▶ **What you will do**
Reproduce exactly, from the data that follows, the line with "them. Its model: the", the line with "Inductive CError : Type", and every line that lies between them.

Collected data entries:
----

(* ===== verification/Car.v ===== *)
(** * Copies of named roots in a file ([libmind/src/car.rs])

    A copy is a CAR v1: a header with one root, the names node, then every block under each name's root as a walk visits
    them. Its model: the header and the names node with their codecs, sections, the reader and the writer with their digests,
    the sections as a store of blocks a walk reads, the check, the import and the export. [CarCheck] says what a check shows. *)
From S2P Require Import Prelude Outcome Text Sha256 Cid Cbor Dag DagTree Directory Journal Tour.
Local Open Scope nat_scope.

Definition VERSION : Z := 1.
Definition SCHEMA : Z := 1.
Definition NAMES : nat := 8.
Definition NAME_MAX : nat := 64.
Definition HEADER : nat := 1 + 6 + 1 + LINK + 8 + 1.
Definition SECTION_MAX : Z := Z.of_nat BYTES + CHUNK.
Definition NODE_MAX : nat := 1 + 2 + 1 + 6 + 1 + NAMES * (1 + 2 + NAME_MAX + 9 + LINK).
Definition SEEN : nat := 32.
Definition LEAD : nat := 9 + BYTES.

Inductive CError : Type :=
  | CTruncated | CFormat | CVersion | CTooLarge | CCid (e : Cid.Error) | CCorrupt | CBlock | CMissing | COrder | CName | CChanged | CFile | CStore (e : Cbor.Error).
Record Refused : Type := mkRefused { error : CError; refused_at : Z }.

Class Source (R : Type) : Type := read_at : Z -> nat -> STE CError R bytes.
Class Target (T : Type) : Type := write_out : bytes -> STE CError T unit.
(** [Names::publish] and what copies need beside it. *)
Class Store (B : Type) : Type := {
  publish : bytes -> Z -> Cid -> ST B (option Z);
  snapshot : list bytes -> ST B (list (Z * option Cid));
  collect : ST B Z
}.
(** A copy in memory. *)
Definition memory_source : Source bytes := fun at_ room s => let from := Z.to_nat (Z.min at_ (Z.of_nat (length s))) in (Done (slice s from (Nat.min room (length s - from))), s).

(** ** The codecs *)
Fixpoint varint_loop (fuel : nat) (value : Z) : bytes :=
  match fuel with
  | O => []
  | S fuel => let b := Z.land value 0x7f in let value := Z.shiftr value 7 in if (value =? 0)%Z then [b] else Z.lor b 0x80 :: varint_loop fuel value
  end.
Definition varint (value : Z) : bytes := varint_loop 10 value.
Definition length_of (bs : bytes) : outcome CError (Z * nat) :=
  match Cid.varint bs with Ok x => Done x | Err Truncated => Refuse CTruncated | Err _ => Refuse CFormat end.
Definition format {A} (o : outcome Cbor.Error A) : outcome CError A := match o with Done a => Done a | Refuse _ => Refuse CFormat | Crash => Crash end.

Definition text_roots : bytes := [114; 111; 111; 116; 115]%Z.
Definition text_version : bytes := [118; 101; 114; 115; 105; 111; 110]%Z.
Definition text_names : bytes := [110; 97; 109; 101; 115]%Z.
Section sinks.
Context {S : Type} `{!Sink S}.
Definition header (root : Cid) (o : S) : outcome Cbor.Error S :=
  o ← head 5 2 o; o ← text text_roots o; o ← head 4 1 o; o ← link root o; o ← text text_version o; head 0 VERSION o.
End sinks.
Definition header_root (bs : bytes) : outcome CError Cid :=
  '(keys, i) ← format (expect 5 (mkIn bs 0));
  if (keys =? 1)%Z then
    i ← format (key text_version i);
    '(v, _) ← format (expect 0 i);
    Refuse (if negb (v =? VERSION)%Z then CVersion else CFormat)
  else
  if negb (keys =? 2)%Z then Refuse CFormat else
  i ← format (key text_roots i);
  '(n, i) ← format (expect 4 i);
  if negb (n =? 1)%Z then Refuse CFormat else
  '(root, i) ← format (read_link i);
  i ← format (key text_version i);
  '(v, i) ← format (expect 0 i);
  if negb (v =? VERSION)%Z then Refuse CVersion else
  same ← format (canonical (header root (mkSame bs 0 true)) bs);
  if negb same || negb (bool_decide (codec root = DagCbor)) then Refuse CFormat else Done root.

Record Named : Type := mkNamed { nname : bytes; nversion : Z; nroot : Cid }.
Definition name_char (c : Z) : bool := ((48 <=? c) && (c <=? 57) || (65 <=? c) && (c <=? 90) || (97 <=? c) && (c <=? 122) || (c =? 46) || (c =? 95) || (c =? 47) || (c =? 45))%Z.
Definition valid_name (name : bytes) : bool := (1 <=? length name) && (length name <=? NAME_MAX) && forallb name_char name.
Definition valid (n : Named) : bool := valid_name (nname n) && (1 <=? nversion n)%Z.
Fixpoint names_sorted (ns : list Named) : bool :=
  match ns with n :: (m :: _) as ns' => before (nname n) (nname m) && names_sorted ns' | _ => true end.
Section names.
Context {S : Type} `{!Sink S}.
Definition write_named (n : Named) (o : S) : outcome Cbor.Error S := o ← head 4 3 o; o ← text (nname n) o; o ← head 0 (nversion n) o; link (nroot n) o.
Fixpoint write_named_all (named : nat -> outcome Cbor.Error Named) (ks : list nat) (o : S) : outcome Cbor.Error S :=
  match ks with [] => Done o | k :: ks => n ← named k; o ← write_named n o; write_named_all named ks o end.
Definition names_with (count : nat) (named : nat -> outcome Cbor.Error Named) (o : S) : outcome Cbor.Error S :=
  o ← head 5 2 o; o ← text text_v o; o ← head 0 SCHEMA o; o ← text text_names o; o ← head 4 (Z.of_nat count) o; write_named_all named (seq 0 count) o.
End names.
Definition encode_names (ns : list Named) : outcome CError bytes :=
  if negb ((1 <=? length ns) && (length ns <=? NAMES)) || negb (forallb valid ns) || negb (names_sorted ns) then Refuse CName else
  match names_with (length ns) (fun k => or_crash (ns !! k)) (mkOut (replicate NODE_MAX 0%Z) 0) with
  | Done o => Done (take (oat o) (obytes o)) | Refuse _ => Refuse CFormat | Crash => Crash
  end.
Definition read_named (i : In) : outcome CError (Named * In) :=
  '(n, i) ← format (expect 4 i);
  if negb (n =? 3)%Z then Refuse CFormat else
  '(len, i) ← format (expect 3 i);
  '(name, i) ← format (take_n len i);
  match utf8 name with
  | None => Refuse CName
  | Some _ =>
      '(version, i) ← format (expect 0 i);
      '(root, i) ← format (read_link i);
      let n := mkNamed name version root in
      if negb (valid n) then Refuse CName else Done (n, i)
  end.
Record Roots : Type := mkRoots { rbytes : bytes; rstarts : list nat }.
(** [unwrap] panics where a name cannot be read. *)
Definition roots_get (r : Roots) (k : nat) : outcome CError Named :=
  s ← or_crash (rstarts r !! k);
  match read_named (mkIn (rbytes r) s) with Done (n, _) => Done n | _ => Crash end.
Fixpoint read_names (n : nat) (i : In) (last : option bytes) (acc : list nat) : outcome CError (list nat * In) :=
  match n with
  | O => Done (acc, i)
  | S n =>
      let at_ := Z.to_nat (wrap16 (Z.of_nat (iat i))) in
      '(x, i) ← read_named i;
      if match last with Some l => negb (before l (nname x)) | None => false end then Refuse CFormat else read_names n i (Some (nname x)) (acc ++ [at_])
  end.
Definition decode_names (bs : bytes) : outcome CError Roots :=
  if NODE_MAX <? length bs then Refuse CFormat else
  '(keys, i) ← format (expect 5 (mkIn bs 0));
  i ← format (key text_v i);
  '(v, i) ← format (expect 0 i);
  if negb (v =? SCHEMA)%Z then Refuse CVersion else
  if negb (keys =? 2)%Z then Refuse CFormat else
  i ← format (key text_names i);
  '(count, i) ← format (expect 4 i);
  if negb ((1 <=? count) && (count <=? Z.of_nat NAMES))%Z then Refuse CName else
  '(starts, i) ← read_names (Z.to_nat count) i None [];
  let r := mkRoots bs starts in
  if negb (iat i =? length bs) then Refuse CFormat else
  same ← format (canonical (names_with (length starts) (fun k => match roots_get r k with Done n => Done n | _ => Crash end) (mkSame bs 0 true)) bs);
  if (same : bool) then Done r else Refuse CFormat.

----

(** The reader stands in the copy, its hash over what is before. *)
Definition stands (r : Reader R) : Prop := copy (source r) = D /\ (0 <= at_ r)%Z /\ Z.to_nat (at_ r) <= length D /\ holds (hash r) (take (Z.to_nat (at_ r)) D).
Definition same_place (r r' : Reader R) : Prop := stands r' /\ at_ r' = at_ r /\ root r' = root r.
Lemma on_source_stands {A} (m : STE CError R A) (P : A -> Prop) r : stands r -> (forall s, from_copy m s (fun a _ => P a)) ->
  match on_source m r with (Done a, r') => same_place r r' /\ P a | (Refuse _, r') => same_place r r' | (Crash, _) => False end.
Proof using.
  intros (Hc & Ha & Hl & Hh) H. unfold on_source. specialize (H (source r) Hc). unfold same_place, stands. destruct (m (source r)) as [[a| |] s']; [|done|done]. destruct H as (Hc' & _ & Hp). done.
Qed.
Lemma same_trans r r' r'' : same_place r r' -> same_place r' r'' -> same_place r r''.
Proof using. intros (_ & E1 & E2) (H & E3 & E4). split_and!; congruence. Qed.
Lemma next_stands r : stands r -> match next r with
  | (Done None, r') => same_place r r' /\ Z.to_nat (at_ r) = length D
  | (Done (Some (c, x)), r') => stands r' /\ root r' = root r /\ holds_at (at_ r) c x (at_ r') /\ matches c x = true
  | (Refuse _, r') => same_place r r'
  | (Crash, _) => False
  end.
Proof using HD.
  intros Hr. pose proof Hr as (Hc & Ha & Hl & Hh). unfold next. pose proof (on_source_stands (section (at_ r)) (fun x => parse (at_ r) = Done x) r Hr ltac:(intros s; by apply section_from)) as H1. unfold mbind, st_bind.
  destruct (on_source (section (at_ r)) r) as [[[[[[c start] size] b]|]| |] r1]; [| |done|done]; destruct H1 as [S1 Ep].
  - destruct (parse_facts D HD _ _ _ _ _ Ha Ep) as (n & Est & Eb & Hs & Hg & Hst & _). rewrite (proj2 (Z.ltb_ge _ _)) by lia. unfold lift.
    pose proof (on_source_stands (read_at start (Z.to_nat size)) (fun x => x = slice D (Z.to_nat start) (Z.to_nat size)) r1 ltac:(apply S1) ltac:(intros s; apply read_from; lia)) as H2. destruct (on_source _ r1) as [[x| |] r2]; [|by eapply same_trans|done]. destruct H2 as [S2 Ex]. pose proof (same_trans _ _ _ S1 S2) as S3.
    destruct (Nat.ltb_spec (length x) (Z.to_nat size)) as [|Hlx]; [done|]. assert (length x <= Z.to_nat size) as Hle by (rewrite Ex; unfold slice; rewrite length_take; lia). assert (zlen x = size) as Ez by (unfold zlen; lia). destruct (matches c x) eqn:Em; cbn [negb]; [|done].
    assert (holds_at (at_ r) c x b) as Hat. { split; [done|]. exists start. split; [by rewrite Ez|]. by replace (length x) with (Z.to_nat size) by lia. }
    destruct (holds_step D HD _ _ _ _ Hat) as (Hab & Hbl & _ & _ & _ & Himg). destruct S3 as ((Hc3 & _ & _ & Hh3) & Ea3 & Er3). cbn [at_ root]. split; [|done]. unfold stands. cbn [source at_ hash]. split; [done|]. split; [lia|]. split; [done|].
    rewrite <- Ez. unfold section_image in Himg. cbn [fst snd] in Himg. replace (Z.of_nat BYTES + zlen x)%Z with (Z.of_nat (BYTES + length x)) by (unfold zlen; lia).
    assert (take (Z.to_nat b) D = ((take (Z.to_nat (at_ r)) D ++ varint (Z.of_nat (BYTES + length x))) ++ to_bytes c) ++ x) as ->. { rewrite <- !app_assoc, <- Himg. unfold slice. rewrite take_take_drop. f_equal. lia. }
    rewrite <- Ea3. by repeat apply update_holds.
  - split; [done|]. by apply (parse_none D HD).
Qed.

----

▶ **Result**
    them. Its model: the header and the names node with their codecs, sections, the reader and the writer with their digests,
    the sections as a store of blocks a walk reads, the check, the import and the export. [CarCheck] says what a check shows. *)
From S2P Require Import Prelude Outcome Text Sha256 Cid Cbor Dag DagTree Directory Journal Tour.
Local Open Scope nat_scope.

Definition VERSION : Z := 1.
Definition SCHEMA : Z := 1.
Definition NAMES : nat := 8.
Definition NAME_MAX : nat := 64.
Definition HEADER : nat := 1 + 6 + 1 + LINK + 8 + 1.
Definition SECTION_MAX : Z := Z.of_nat BYTES + CHUNK.
Definition NODE_MAX : nat := 1 + 2 + 1 + 6 + 1 + NAMES * (1 + 2 + NAME_MAX + 9 + LINK).
Definition SEEN : nat := 32.
Definition LEAD : nat := 9 + BYTES.

Inductive CError : Type :=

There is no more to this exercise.